**Exercise:** Every line below between the line holding "destruct (decide (k" and the line holding "0 <= n' < 2 ^ 20 ->", inclusive, should be repeated exactly, and all other lines omitted.

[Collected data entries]
※ ※ ※

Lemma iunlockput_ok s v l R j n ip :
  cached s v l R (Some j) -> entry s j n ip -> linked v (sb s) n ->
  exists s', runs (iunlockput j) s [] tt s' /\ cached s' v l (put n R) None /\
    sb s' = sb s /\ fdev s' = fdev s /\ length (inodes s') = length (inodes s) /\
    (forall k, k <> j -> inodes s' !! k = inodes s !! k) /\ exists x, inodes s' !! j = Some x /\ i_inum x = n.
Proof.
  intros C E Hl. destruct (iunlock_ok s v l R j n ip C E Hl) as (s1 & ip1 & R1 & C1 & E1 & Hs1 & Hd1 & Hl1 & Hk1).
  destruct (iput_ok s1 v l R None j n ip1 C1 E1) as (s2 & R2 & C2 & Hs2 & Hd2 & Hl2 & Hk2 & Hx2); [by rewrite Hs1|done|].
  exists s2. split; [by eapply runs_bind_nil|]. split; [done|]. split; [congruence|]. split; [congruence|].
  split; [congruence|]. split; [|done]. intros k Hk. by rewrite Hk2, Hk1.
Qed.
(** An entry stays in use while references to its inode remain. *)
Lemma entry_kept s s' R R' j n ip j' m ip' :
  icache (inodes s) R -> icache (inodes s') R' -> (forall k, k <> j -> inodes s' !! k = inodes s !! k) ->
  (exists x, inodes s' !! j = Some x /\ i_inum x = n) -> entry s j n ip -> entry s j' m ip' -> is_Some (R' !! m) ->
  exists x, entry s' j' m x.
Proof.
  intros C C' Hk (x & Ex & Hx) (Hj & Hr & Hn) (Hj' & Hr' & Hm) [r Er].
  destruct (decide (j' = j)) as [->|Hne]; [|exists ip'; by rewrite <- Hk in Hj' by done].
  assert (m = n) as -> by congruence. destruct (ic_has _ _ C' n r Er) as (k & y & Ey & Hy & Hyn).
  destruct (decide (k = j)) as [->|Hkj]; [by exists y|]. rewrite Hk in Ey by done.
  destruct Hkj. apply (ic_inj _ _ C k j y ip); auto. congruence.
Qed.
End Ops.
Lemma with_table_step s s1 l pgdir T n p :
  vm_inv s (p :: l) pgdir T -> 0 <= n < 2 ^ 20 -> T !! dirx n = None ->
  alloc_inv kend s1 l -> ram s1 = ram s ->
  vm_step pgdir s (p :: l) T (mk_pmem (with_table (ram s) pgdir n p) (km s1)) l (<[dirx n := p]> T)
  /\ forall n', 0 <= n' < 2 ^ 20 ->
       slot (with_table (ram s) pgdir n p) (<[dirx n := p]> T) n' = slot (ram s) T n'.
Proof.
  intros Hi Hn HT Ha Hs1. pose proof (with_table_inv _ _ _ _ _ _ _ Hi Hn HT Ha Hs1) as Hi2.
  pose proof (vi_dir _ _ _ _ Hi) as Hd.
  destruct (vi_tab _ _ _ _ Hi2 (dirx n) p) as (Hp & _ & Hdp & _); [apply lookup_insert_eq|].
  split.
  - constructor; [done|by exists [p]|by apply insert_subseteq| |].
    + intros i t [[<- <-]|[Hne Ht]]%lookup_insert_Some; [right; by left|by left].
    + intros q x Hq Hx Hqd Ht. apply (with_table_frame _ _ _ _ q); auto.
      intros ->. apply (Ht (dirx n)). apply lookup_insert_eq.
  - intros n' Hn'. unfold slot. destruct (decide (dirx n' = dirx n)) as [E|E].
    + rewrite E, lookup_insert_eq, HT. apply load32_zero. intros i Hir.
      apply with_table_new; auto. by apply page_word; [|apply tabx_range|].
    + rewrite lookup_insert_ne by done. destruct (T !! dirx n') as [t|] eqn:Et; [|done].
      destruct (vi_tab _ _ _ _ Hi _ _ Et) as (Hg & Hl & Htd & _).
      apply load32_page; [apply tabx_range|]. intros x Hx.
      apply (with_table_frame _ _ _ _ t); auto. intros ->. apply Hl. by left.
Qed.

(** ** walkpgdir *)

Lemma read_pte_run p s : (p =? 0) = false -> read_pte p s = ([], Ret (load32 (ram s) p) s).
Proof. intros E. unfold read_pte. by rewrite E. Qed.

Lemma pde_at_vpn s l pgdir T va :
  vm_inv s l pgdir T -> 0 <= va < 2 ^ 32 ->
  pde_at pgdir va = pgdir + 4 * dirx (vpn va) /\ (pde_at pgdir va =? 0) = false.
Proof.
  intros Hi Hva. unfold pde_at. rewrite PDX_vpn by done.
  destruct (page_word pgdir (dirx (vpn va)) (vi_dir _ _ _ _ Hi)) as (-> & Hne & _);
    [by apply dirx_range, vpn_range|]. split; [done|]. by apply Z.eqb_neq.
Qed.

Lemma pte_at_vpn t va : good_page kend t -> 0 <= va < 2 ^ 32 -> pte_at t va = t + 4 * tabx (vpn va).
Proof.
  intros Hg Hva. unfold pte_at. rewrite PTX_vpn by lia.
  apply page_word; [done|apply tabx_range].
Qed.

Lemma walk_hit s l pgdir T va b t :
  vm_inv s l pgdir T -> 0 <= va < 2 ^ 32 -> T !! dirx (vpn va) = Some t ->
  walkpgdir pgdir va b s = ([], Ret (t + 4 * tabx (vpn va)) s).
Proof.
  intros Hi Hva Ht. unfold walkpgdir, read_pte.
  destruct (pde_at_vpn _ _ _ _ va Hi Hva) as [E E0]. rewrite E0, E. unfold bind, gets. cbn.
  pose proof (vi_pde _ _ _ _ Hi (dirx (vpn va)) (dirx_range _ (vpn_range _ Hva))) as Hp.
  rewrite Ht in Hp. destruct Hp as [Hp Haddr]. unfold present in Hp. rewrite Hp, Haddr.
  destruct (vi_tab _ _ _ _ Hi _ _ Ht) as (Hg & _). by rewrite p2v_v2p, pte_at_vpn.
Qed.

※ ※ ※

**Answer for the task:**
  destruct (decide (k = j)) as [->|Hkj]; [by exists y|]. rewrite Hk in Ey by done.
  destruct Hkj. apply (ic_inj _ _ C k j y ip); auto. congruence.
Qed.
End Ops.
Lemma with_table_step s s1 l pgdir T n p :
  vm_inv s (p :: l) pgdir T -> 0 <= n < 2 ^ 20 -> T !! dirx n = None ->
  alloc_inv kend s1 l -> ram s1 = ram s ->
  vm_step pgdir s (p :: l) T (mk_pmem (with_table (ram s) pgdir n p) (km s1)) l (<[dirx n := p]> T)
  /\ forall n', 0 <= n' < 2 ^ 20 ->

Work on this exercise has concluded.